Three most common hdr imaging formats are radiance hdr (.hdr, .pic), openexr (.exr) and tif.
Radiance hdr file consists of a plain text header, that holds some information like image resolution, and pixel data in rgbe (red, green, blue and exponent) format, that may be run-lenght encoded to provide compression.
You can find it's original code in Radiance software or implement it yourself, it's relatively easy.
You can also take a look at my code, or just modify it to use in your application.
OpenExr - Extended range format - stores color values as 16-bit or 32-bit floating-point numbers.
The openexr library provides support for 16-bit number representation and for reading and writing .exr files.
It is distributed for both Windows and Linux and can be easily built.
Using Imf::RgbaInputFile and Imf::RgbaOutputFile (ImfRgbaFile.h) is the easiest way to work with exr files, I used scanline-based io.
Tiff container is also a good way to store your hdr images. First, it supports 32-bit floating point pixel data, but this takes 12 bytes per pixel, making the images very heavy. Another way is to use LogLuv encoding, that uses 24 of 32 bits per pixel and so is the cheapest of popular hdr formats.
Tiff support is provided by libtiff. Previous versions of the library have cmakelists file, so you can easily build it on Windows.
I used libtiff version distributed with opencv.
Use tiffio.h to work with tif images. If you are also using opencv you'll have to undef COMPRESSION_NONE, or it will create a syntax error in opencv code.

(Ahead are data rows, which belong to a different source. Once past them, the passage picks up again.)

(** The step that one thread makes alone. *)
Lemma db_step_refines hash next_size `{!TableSizes next_size} answer t an e s a r s' :
  in_order hash a (pending s) (base s) → delete t (pending s) = ∅ →
  match e with Call op => answers_ok an (base s) ∧ db_allowed op a | Construct => True end →
  db_step hash next_size answer t an e s = Some (Ret r, s') →
  ∃ a', replay (db_spec_step answer) a (option_list r) = Some a' ∧ in_order hash a' (pending s') (base s').
Proof.
  intros Ho Halone He. unfold db_step. destruct Ho as [d Ho|t' p n d Hp Hc Ho|t' p n d Hp Hc Ho].
  - rewrite lookup_empty. destruct e as [op|]; [|done]. destruct He as [Ha Hal].
    destruct (locked t op (lock_ s)) as [[lk| | | |]|]; try done.
    assert ((∃ c, op = InsertC c) ∨ ¬ ∃ c, op = InsertC c) as [(c & ->)|Hop].
    { destruct op; try (right; by intros [? [=]]). left. by eexists. }
    + destruct (insert_c_ok hash next_size d a an c Ho Ha Hal) as (p & d' & Hr & (n & Hn & Hcn) & Hd). rewrite Hr.
      intros [= <- <-]. exists a. split; [done|]. subst c. by apply (order_linked _ _ t p n).
    + pose proof (db_run_refines hash next_size answer d a an op Ho Ha Hal) as Hrun.
      intros Hst. assert (Hst' : match db_run hash next_size answer an op d with
        | (Ret x, d') => Some (Ret (Some (op, x)), mkShared lk ∅ d') | _ => None end = Some (Ret r, s')).
      { destruct op; try (by destruct Hop; eexists); revert Hst; destruct (db_run _ _ _ _ _ d) as [[] ?]; congruence. }
      clear Hst. destruct (db_run hash next_size answer an op d) as [[x| | | |] d'] eqn:Hd; try done. injection Hst' as <- <-.
      destruct (db_spec answer op a) as [[r' a']|] eqn:Hs; [|by destruct Hrun as [[=]|[=]]].
      destruct Hrun as (d'' & [= -> ->] & Ho'). exists a'. split; [|by constructor].
      cbn. unfold db_spec_step. cbn [fst snd]. by rewrite Hs, bool_decide_true.
  - apply alone_pending in Halone as ->. rewrite lookup_singleton_eq. destruct e; [done|]. rewrite Hp.
    intros [= <- <-]. exists a. split; [done|]. cbn [pending base]. rewrite insert_singleton_eq. by constructor.
  - apply alone_pending in Halone as ->. rewrite lookup_singleton_eq. destruct e; [done|].
    rewrite (construct_c_run p n d Hp), decide_True by done. intros [= <- <-].
    exists (mkAdb (iters a) ({[c_ n]} ∪ conts a)). split; [done|]. cbn [pending base]. rewrite delete_singleton_eq. by constructor.
Qed.
(** The elements of [rhs] copied into the array of [lhs], or into the new one. *)
Definition copy_words (lhs rhs : words) : outcome words :=
  let w := if w_cap lhs <? w_size rhs then Words (malloc (w_size rhs)) (w_size lhs) (w_size rhs)
           else lhs in
  match copy_cells (Z.to_nat (w_size rhs)) 0 (w_array rhs) (w_array w) with
  | Ret b => Ret (Words b (w_size rhs) (w_cap w))
  | Throw e => Throw e | AssertFailed => AssertFailed | Waits => Waits | Undef u => Undef u
  end.

(** Which of the four allocations are granted. *)
Record grants := Grants { g_callbacks : bool; g_ints : bool; g_longs : bool; g_pointers : bool }.

Definition copyfmt (g : grants) (rhs : ios) : comp ios unit :=
  let* s := cget in
  if (event_cap s <? event_size rhs) && negb (g_callbacks g && g_ints g) then cthrow what_bad_alloc
  else if (w_cap (iarray s) <? w_size (iarray rhs)) && negb (g_longs g) then cthrow what_bad_alloc
  else if (w_cap (parray s) <? w_size (parray rhs)) && negb (g_pointers g) then cthrow what_bad_alloc
  else
    let grow := event_cap s <? event_size rhs in
    let n := Z.to_nat (event_size rhs) in
    let* fns := clift (copy_cells n 0 (fn rhs) (if grow then malloc (event_size rhs) else fn s)) in
    let* ixs :=
      clift (copy_cells n 0 (index rhs) (if grow then malloc (event_size rhs) else index s)) in
    let* ia := clift (copy_words (iarray s) (iarray rhs)) in
    let* pa := clift (copy_words (parray s) (parray rhs)) in
    cput (Ios (fmtflags rhs) (precision rhs) (width rhs) (rdstate s) (exceptions s) (rdbuf s)
            (loc rhs) fns ixs (event_size rhs) (if grow then event_size rhs else event_cap s) ia pa).
Lemma array_ok_mem s b : array_ok n s → filled b n → array_ok n (set_mem b s).
Proof. intros [Hm Hf Hs Hg Hp] Hb. by split. Qed.

(** Moving the next pointer of the get area. *)
Lemma keeps_gbump s g e d :
  array_ok n s → get_area s = Some (Area 0 g e) → 0 ≤ g + d ≤ e →
  ∃ s', gbump d s = (Ret tt, s') ∧ array_ok n s' ∧ strmode s' = strmode s ∧ mem s' = mem s
    ∧ get_area s' = Some (Area 0 (g + d) e).
Proof.
  intros Hok Hg Hd. unfold gbump, cmodify. rewrite Hg. eexists. split; [done|].
  split; [|done]. apply array_ok_get; [done|done|].
  destruct (ar_get _ _ Hok) as (g' & e' & Hg' & _ & He). rewrite Hg in Hg'. by injection Hg' as <- <-.
Qed.

(** Reading a character and going on behind it. *)
Lemma keeps_read_bump s g e :
  array_ok n s → get_area s = Some (Area 0 g e) → g < e →
  keeps_array n (let* c := read g in let* _ := gbump 1 in cret c) s.
Proof.
  intros Hok Hg Hlt. destruct (ar_get _ _ Hok) as (g' & e' & Hg' & Hge & He).
  rewrite Hg in Hg'. injection Hg' as <- <-.
  destruct (read_ok n s g (ar_mem _ _ Hok)) as (c & Hr & _); [lia|].
  destruct (keeps_gbump s g e 1 Hok Hg) as (s' & Hb & Hok' & Hm & Hmem & _); [lia|].
  exists c, s'. unfold cbind. rewrite Hr, Hb. done.
Qed.

Lemma get_fields s g e :
  get_area s = Some (Area 0 g e) → eback s = 0 ∧ gptr s = g ∧ egptr s = e.
Proof. unfold eback, gptr, egptr. by intros ->. Qed.

Lemma put_fields s b p x :
  put_area s = Some (Area b p x) → pbase s = b ∧ pptr s = p ∧ epptr s = x.
Proof. unfold pbase, pptr, epptr. by intros ->. Qed.

(** The end of the array that the get area does not reach yet. *)
Lemma underflow_cases s g e :
  array_ok n s → get_area s = Some (Area 0 g e) →
  underflow s = (Ret EOF, s) ∧ g = e
  ∨ ∃ c s' e', underflow s = (Ret c, s') ∧ is_char c ∧ array_ok n s' ∧ strmode s' = strmode s
      ∧ mem s' = mem s ∧ get_area s' = Some (Area 0 g e') ∧ g < e'.
Proof.
  intros Hok Hg. destruct (get_fields s g e Hg) as (Hb & Hn & He).
  destruct (ar_get _ _ Hok) as (g' & e' & Hg' & Hge & Hen). rewrite Hg in Hg'. injection Hg' as <- <-.
  unfold underflow, cbind, cget. rewrite Hb, Hn, He. destruct (Z.eqb_spec g e) as [<-|Hne].
  - destruct (ar_put _ _ Hok) as [Hp|(b & p & x & Hp & _ & Hbp & Hpx & Hxn)].
    { left. rewrite bool_decide_true by done. done. }
    rewrite bool_decide_false by (rewrite Hp; done). cbn [orb].
    destruct (put_fields s b p x Hp) as (_ & -> & _).
    destruct (Z.leb_spec p g); [by left|]. right.
    assert (Hok' : array_ok n (set_get (Some (Area 0 g p)) s)) by (apply array_ok_get; [done|lia..]).
    destruct (read_ok n _ g (ar_mem _ _ Hok')) as (c & Hr & Hc); [lia|].
    exists c, (set_get (Some (Area 0 g p)) s), p. unfold setg, cmodify. rewrite Hr. done.
  - right. destruct (read_ok n s g (ar_mem _ _ Hok)) as (c & Hr & Hc); [lia|].
    exists c, s, e. rewrite Hr. do 6 (split; [done|]). lia.
Qed.

Lemma keeps_sgetc s : array_ok n s → keeps_array n sgetc s.
Proof.
  intros Hok. destruct (ar_get _ _ Hok) as (g & e & Hg & Hge & Hen).
  destruct (get_fields s g e Hg) as (_ & Hn & He). unfold keeps_array, sgetc, cbind, cget.
  rewrite Hn, He. destruct (Z.eqb_spec g e).
  - destruct (underflow_cases s g e Hok Hg) as [[-> _]|(c & s' & e' & -> & _ & Hok' & Hm & Hmem & _)];
      eexists _, _; (split; [done|]); done.
  - destruct (read_ok n s g (ar_mem _ _ Hok)) as (c & -> & _); [lia|]. eexists _, _. split; [done|]. done.
Qed.

Lemma keeps_sbumpc s : array_ok n s → keeps_array n sbumpc s.
Proof.
  intros Hok. destruct (ar_get _ _ Hok) as (g & e & Hg & Hge & Hen).
  destruct (get_fields s g e Hg) as (_ & Hn & He).
  unfold sbumpc. eapply (keeps_bind _ _ s); [done..|]. rewrite Hn, He.
  destruct (Z.eqb_spec g e); [|by apply (keeps_read_bump s g e); [..|lia]].
  unfold uflow. destruct (underflow_cases s g e Hok Hg)
    as [[Hu _]|(c & s' & e' & Hu & Hc & Hok' & Hm & Hmem & Hg' & Hlt)].
  - eapply (keeps_bind _ _ s); [exact Hu|done..|]. by apply keeps_ret.
  - eapply (keeps_bind _ _ s); [exact Hu|done..|].
    unfold is_char, EOF in *. destruct (Z.eqb_spec c (-1)); [lia|].
    eapply (keeps_bind _ _ s'); [done..|]. destruct (get_fields s' g e' Hg') as (_ & -> & _).
    by apply (keeps_read_bump s' g e').
Qed.
Fixpoint leb_value (bs : list Z) : Z :=
  match bs with [] => 0 | b :: bs' => b mod 128 + 128 * leb_value bs' end.

(** The bytes at an address. *)
Definition bytes_at (mem : Z → option Z) (p : Z) (bs : list Z) : Prop :=
  ∀ i b, bs !! i = Some b → mem (p + Z.of_nat i) = Some b.

Lemma bytes_at_cons mem p b bs :
  bytes_at mem p (b :: bs) → mem p = Some b ∧ bytes_at mem (p + 1) bs.
Proof.
  intros Hb. split; [rewrite <- (Z.add_0_r p); by apply (Hb O)|].
  intros i c Hi. specialize (Hb (S i) c Hi). rewrite <- Hb. f_equal. lia.
Qed.

Lemma bytes_at_app mem p bs cs :
  bytes_at mem p (bs ++ cs) → bytes_at mem p bs ∧ bytes_at mem (p + zlen bs) cs.
Proof.
  intros Hb. split.
  - intros i c Hi. apply Hb. by apply lookup_app_l_Some.
  - intros i c Hi. rewrite <- Z.add_assoc. unfold zlen. rewrite <- Nat2Z.inj_add. apply Hb.
    rewrite lookup_app_r by lia. by rewrite Nat.add_comm, Nat.add_sub.
Qed.

Lemma leb_value_bound bs : leb bs → 0 ≤ leb_value bs < 2 ^ (7 * zlen bs).
Proof.
  induction 1 as [b Hb|b bs Hb _ IH]; cbn [leb_value].
  - change (zlen [b]) with 1. change (2 ^ (7 * 1)) with 128. rewrite Z.mod_small; lia.
  - rewrite zlen_cons. pose proof (zlen_nonneg bs). pose proof (Z.mod_pos_bound b 128 ltac:(lia)).
    replace (7 * (1 + zlen bs)) with (7 + 7 * zlen bs) by lia. rewrite Z.pow_add_r by lia.
    change (2 ^ 7) with 128. nia.
Qed.

Lemma leb_nonempty bs : leb bs → 1 ≤ zlen bs.
Proof. destruct 1; rewrite zlen_cons; pose proof (zlen_nonneg (@nil Z)); [lia|]. pose proof (zlen_nonneg bs). lia. Qed.

Lemma digit_of b : b .& 0x7f = b mod 128.
Proof. change 0x7f with (Z.ones 7). by rewrite Z.land_ones. Qed.

(** ** Reading *)

Section reading.
Context (mem : Z → option Z).

Lemma octet_at p b bs : bytes_at mem p (b :: bs) → octet mem p = (Ret b, p + 1).
Proof. intros Hb%bytes_at_cons. unfold octet. by rewrite (proj1 Hb). Qed.

Lemma shl_int_small d bit : 0 ≤ bit < 32 → 0 ≤ d * 2 ^ bit < 2 ^ 31 → shl_int d bit = Ret (d * 2 ^ bit).
Proof.
  intros Hb Hd. unfold shl_int. rewrite Z.shiftl_mul_pow2 by lia.
  destruct (Z.leb_spec 32 bit); [lia|]. destruct (Z.leb_spec (2 ^ 32) (d * 2 ^ bit)); [lia|].
  rewrite int_cast_small; [done|]. unfold INT_MIN, INT_MAX. lia.
Qed.

(** The loop goes over digits that fit an [int]. *)
Lemma read_leb128_loop_ok bs fuel uleb bit p :
  leb bs → bytes_at mem p bs → 0 ≤ bit → bit + 7 * zlen bs ≤ 35 → (length bs ≤ fuel)%nat →
  0 ≤ uleb → uleb + leb_value bs * 2 ^ bit < 2 ^ 31 →
  read_leb128_loop mem fuel uleb bit p
  = (Ret (uleb + leb_value bs * 2 ^ bit, bit + 7 * zlen bs), p + zlen bs).
Proof.
  intros Hl. revert fuel uleb bit p. induction Hl as [b Hb|b bs Hb Hl IH]; intros fuel uleb bit p Hp Hbit Hlen Hf Hu Hv;
    (destruct fuel as [|fuel]; [cbn in Hf; lia|]); cbn [read_leb128_loop leb_value] in *;
    pose proof (Z.mod_pos_bound b 128 ltac:(lia)) as Hm;
    assert (Hpow : 0 < 2 ^ bit) by (apply Z.pow_pos_nonneg; lia);
    (destruct (Z.ltb_spec bit 64); [|rewrite zlen_cons in Hlen; pose proof (zlen_nonneg (@nil Z)); try pose proof (zlen_nonneg bs); lia]);
    rewrite (cbind_ret _ _ _ _ _ (octet_at p b _ Hp)), digit_of.
  - change (zlen [b]) with 1 in *. rewrite Z.mul_0_r, Z.add_0_r in *. rewrite Z.mod_small in * by lia.
    unfold cbind, clift. rewrite shl_int_small by (lia || nia).
    rewrite Z.eqb_refl. unfold cret. unfold wrap. rewrite Z.mod_small by nia. done.
  - rewrite zlen_cons in *. pose proof (leb_nonempty bs Hl). pose proof (leb_value_bound bs Hl).
    assert (b mod 128 ≠ b) by lia.
    assert (Hpow7 : 2 ^ (bit + 7) = 2 ^ bit * 128) by (rewrite Z.pow_add_r by lia; done).
    unfold cbind, clift. rewrite shl_int_small by (lia || nia).
    destruct (Z.eqb_spec b (b mod 128)); [lia|].
    assert (wrap 64 (uleb + b mod 128 * 2 ^ bit) = uleb + b mod 128 * 2 ^ bit) as ->.
    { apply Z.mod_small. nia. }
    rewrite IH by (first [apply (bytes_at_cons mem p b bs Hp)|lia|rewrite ?Hpow7; nia|cbn in Hf; lia]).
    rewrite Hpow7. f_equal; [f_equal; f_equal; [ring|lia]|lia].
Qed.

Most information about tiff image is stored in so-called tags, managed with TIFFGetField and TIFFSetField.
TIFFTAG_BITSPERSAMPLE can be used to check if it is a 32-bit image and TIFFTAG_PHOTOMETRIC can be used to check if it uses LogLuv (PHOTOMETRIC_LOGL for gray images or PHOTOMETRIC_LOGLUV).
TIFFReadEncodedStrip and TIFFWriteEncodedStrip are the two functions to use for io.
This was some practical information about using openexr and libtiff, nomacs code for that is here.
To get info about how the data is stored, you can use the HDR book. It would also be cool to have a wikipedia article about that.